Os últimos seis anos da Microsoft foram feitos de contrastes. Vários sucessos, como a expansão do seu negócio de servidores, a migração do Office do modelo de licença para o formato de assinatura e novos modelos de negócios nos videogames e o Windows 10, muito bem recebido pela crítica.

Por outro lado, vários fracassos: abandono no mercado de smartphones, a loja de apps do Windows não decolou, não conseguir reverter a queda nas vendas de PCs com Windows e os tablets com o seu sistema operacional demoraram para receber notoriedade.

O crescimento dos últimos anos começou a se materializar em 2015, refletindo as primeiras decisões de Satya Nadella no comando da Microsoft.

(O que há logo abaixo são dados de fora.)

(* ===== verification/HeaderSafety.v ===== *)
(** * No header line but the ones that were set

    [safe_map]: a header map filled by safe code or by the decoder holds header
    names and values that can be written.  [head_reads_back]: a reader that splits a
    written head at its line ends and each line at its colon sees the status
    line, the fields the encoder adds and the map's, and nothing else. *)
From S2P Require Import Prelude Headers Message Config Errors Payload Decoder DecoderThms Encoder EncoderThms HeaderValues.
Import HeaderMapOps HeaderMapThms.

(** ** Names and maps *)

(** The visible characters but the space and the colon; the http crate's header
    names are made of some of them. *)
Definition name_char (b : Z) : bool := (32 <? b) && (b <? 127) && negb (b =? 58).
Definition name_ok (n : HeaderName) : Prop := forallb name_char n = true.
Definition map_ok (m : HeaderMap) : Prop :=
  map_Forall (fun k v => name_ok k /\ Forall value_valid (ValueOps.to_list v)) m.

Lemma map_ok_new : map_ok new.
Proof. apply map_Forall_empty. Qed.
Lemma map_ok_delete m k : map_ok m -> map_ok (delete k m).
Proof. apply map_Forall_delete. Qed.
Lemma map_ok_insert m k v : map_ok m -> name_ok k -> value_valid v -> map_ok (insert m k v).
Proof. intros Hm Hk Hv. apply map_Forall_insert_2; [|done]. split; [done|]. simpl. by constructor. Qed.
Lemma map_ok_append m k v : map_ok m -> name_ok k -> value_valid v -> map_ok (append m k v).
Proof.
  intros Hm Hk Hv. unfold append. destruct (m !! k) as [w|] eqn:E; apply map_Forall_insert_2; try done; (split; [done|]).
  - rewrite ValueOps.to_list_append. apply Forall_app. split; [by apply (Hm k w E)|by constructor].
  - simpl. by constructor.
Qed.

Lemma map_ok_values m k : map_ok m -> Forall value_valid (values m k).
Proof.
  intros Hm. unfold values. destruct (m !! k) as [v|] eqn:E; [by apply (Hm k v E)|constructor].
Qed.

(** ** What the decoder delivers *)

(** What httparse and the http crate document of the names and values they report. *)
Class HeaderTextLaws `{Parsers} : Prop := {
  ht_value hs src len name value hs' :
    parse_with_state hs src = (Ok (Complete (HPHeader len name value)), hs') ->
    forallb is_valid (slice (ztake len src) value) = true;
  ht_name s n : header_name_from_bytes s = Some n -> name_ok n
}.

Isso é visto claramente nas tendências? enquanto as divisões Office e serviços na nuvem crescem, a divisão de consumo e dispositivos perderam uma quinta parte. A má notícia é compensada com receitas totais de US$ 30 bilhões por trimestre.

 

 

Nadella teve que desfazer o que Ballmer fez. Cancelou a divisão do Windows, que deixou de ser um produto para ser um serviço, admitiu que a compra da Nokia e a insistência com o Lumia foi uma má ideia, e que a Microsoft perdeu o trem do mercado mobile.

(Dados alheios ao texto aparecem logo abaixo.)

Definition builder_upgrade (b : ResponseBuilder) (value : result HeaderValue HttpError)
  : ResponseBuilder :=
  builder_set_header (with_parts b (fun h => Ok (ResponseHeadOps.set_connection_type h Upgrade)))
    (Ok UPGRADE) value.

Definition builder_force_close (b : ResponseBuilder) : ResponseBuilder :=
  with_parts b (fun h => Ok (ResponseHeadOps.set_connection_type h Close)).

Definition builder_no_chunking (b : ResponseBuilder) : ResponseBuilder :=
  with_parts b (fun h => Ok (ResponseHeadOps.no_chunking h true)).

Definition builder_content_type (b : ResponseBuilder) (value : result HeaderValue HttpError)
  : ResponseBuilder :=
  with_parts b (fun h =>
    match value with
    | Err e => Err e
    | Ok value => Ok (rs_set_headers h (HeaderMapOps.insert (rs_headers h) CONTENT_TYPE value))
    end).

Definition builder_content_length (b : ResponseBuilder) (len : result HeaderValue HttpError)
  : ResponseBuilder := builder_header b (Ok CONTENT_LENGTH) len.

Definition builder_take (b : ResponseBuilder) : ResponseBuilder * ResponseBuilder :=
  (b, mkResponseBuilder None None).

(** [message_body]: the head can be taken once. *)
Definition message_body {B} (b : ResponseBuilder) (body : B) (p : HeadPool)
  : outcome (Response B M * ResponseBuilder * HeadPool) :=
  match rb_err b with
  | Some e =>
      r ← error_response_default (http_error_text e) p;
      Val (response_into_body r.1, mkResponseBuilder (rb_head b) None, r.2)
  | None =>
      match rb_head b with
      | Some h => Val (mkResponse h (RB_Body body), mkResponseBuilder None None, p)
      | None => Panic
      end
  end.

Definition builder_finish (b : ResponseBuilder) (p : HeadPool)
  : outcome (Response (Body M) M * ResponseBuilder * HeadPool) := message_body b B_Empty p.

Definition builder_json (b : ResponseBuilder) (json : result (list Z) (list Z)) (p : HeadPool)
  : outcome (Response (Body M) M * ResponseBuilder * HeadPool) :=
  match json with
  | Ok body =>
      let contains := match parts b with
                      | Some h => HeaderMapOps.contains_key (fun _ => None) (rs_headers h) (NameLeft CONTENT_TYPE)
                      | None => true
                      end in
      let b' := if contains then b
                else builder_header b (Ok CONTENT_TYPE) (Ok (mkHeaderValue (bs "application/json") false)) in
      message_body b' (B_Bytes (mkBytes body)) p
  | Err text =>
      r ← error_response_default text p; Val (r.1, b, r.2)
  end.

(** [From<&'static str>], [From<String>] and [From<&String>] for [Response];
    [From<&'static [u8]>], [From<Bytes>] and [From<BytesMut>]. *)
Definition response_of_type (ctype body : list Z) (p : HeadPool)
  : outcome (Response (Body M) M * ResponseBuilder * HeadPool) :=
  let '(b, p') := builder_new OK_ p in
  message_body (builder_content_type b (value_from ctype)) (B_Bytes (mkBytes body)) p'.
Definition response_from_string := response_of_type (bs "text/plain; charset=utf-8").
Definition response_from_bytes := response_of_type (bs "application/octet-stream").

(** [From<Response<B>> for ResponseBuilder] *)
Definition builder_from_response {B} (r : Response B M) : ResponseBuilder :=
  mkResponseBuilder (Some (res_head r)) None.

(** [From<&ResponseHead> for ResponseBuilder]; the headers are visited in the
    order [inner] of the hash map. *)
Definition builder_from_head (head : ResponseHead) (inner : list (HeaderName * Value)) (p : HeadPool)
  : ResponseBuilder * HeadPool :=
  let '(msg, p') := with_status (rs_status head) p in
  let msg := rs_set_version msg (rs_version head) in
  let msg := mkResponseHead (rs_version msg) (rs_status msg) (rs_headers msg) (rs_headers_vec msg)
               (rs_reason head) (rs_io msg) (rs_extensions msg) (rs_flags msg) in
  let pairs := drain HeaderMapOps.iter_next (S (length (flat_map HeaderMapThms.entry_pairs inner)))
                 (HeaderMapOps.iter inner) in
  let headers := fold_left (fun m kv => HeaderMapOps.append m kv.1 kv.2) pairs (rs_headers msg) in
  (mkResponseBuilder
     (Some (ResponseHeadOps.no_chunking (rs_set_headers msg headers) (negb (ResponseHeadOps.chunked head))))
     None, p').
End Responses.

(** ** What a builder builds *)

Import HeaderMapOps HeaderMapThms.

Inductive builder_op :=
| BStatus (s : Z)
| BHeader (k : result HeaderName HttpError) (v : result HeaderValue HttpError)
| BSetHeader (k : result HeaderName HttpError) (v : result HeaderValue HttpError)
| BReason (r : list Z)
| BKeepAlive
| BUpgrade (v : result HeaderValue HttpError)
| BForceClose
| BNoChunking
| BContentType (v : result HeaderValue HttpError)
| BContentLength (v : result HeaderValue HttpError).

Definition run_op (b : ResponseBuilder) (op : builder_op) : ResponseBuilder :=
  match op with
  | BStatus s => builder_status b s
  | BHeader k v => builder_header b k v
  | BSetHeader k v => builder_set_header b k v
  | BReason r => builder_reason b r
  | BKeepAlive => builder_keep_alive b
  | BUpgrade v => builder_upgrade b v
  | BForceClose => builder_force_close b
  | BNoChunking => builder_no_chunking b
  | BContentType v => builder_content_type b v
  | BContentLength v => builder_content_length b v
  end.

(** The first conversion of a setter that fails. *)
Definition op_error (op : builder_op) : option HttpError :=
  match op with
  | BHeader (Err e) _ | BSetHeader (Err e) _ => Some e
  | BHeader _ (Err e) | BSetHeader _ (Err e) => Some e
  | BUpgrade (Err e) | BContentType (Err e) | BContentLength (Err e) => Some e
  | _ => None
  end.

(** The abstract response: its status, reason, the multimap of its headers, and
    which connection types were asked for. *)
Record Built := mkBuilt {
  bt_status : Z;
  bt_reason : option (list Z);
  bt_headers : Spec.t;
  bt_close : bool;
  bt_keep_alive : bool;
  bt_upgrade : bool;
  bt_chunked : bool
}.

Definition built_new (status : Z) : Built := mkBuilt status None Spec.empty false false false true.

Definition built_set (t : Built) (f : Spec.t -> Spec.t) : Built :=
  mkBuilt (bt_status t) (bt_reason t) (f (bt_headers t)) (bt_close t) (bt_keep_alive t)
    (bt_upgrade t) (bt_chunked t).

Definition built_op (t : Built) (op : builder_op) : Built :=
  match op with
  | BStatus s => mkBuilt s (bt_reason t) (bt_headers t) (bt_close t) (bt_keep_alive t) (bt_upgrade t) (bt_chunked t)
  | BHeader (Ok k) (Ok v) => built_set t (fun m => Spec.append m k v)
  | BSetHeader (Ok k) (Ok v) => built_set t (fun m => Spec.insert m k v)
  | BReason r => mkBuilt (bt_status t) (Some r) (bt_headers t) (bt_close t) (bt_keep_alive t) (bt_upgrade t) (bt_chunked t)
  | BKeepAlive => mkBuilt (bt_status t) (bt_reason t) (bt_headers t) (bt_close t) true (bt_upgrade t) (bt_chunked t)
  | BUpgrade (Ok v) =>
      mkBuilt (bt_status t) (bt_reason t) (Spec.insert (bt_headers t) UPGRADE v)
        (bt_close t) (bt_keep_alive t) true (bt_chunked t)
  | BForceClose => mkBuilt (bt_status t) (bt_reason t) (bt_headers t) true (bt_keep_alive t) (bt_upgrade t) (bt_chunked t)
  | BNoChunking => mkBuilt (bt_status t) (bt_reason t) (bt_headers t) (bt_close t) (bt_keep_alive t) (bt_upgrade t) false
  | BContentType (Ok v) => built_set t (fun m => Spec.insert m CONTENT_TYPE v)
  | BContentLength (Ok v) => built_set t (fun m => Spec.append m CONTENT_LENGTH v)
  | _ => t
  end.

(** A head is the abstract response [t]; closing wins over keeping alive, and
    that over upgrading. *)
Definition agrees (h : ResponseHead) (t : Built) : Prop :=
  rs_status h = bt_status t /\ rs_reason h = bt_reason t /\
  (forall k, HeaderMapOps.values (rs_headers h) k = bt_headers t k) /\
  ResponseHeadOps.ctype h = (if bt_close t then Some Close
                             else if bt_keep_alive t then Some KeepAlive
                             else if bt_upgrade t then Some Upgrade else None) /\
  ResponseHeadOps.chunked h = bt_chunked t.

Como o mercado para o consumidor final estava complicado de reconquistar, Nadella então olhou para o lado do open source, comprando a Xamarin, liberando 60 mil patentes, comprando o GitHub e integrando o Bash no Windows 10.

Também tentou competir contra Google e Apple com desenvolvimentos próprios como o To-Do (fruto da compra da Wunderlist), Microsoft Launcher, a compra do calendário Sunrise e o lançamento do navegador Edge para o Android.

Porém, o futuro da Microsoft pode estar na inteligência artificial. Projetos como as APIs para ‘serviços cognitivos’, que atuam na tradução automática no Skype e bots que conversam com humanos, além do reconhecimento de emoções em vídeo.

Xbox e Surface são problemas a serem resolvidos pela Microsoft. O Xbox perdeu para o PlayStation na atual geração de videogames, mas apresentou uma potente alta nas vendas nos últimos meses, com aumento de assinantes da Xbox Live. Já o Surface apresenta números mais modestos e com lucros menores.

Em resumo: a chegada de Nadella fez com que o valor da marca Microsoft e sua capacidade de capitalização elevassem os seus lucros de forma considerável. Ainda é a terceira gigante de tecnologia do mercado, atrás de Apple e Google.

Vamos ver como a Microsoft vai se comportar na era pós-smartphone.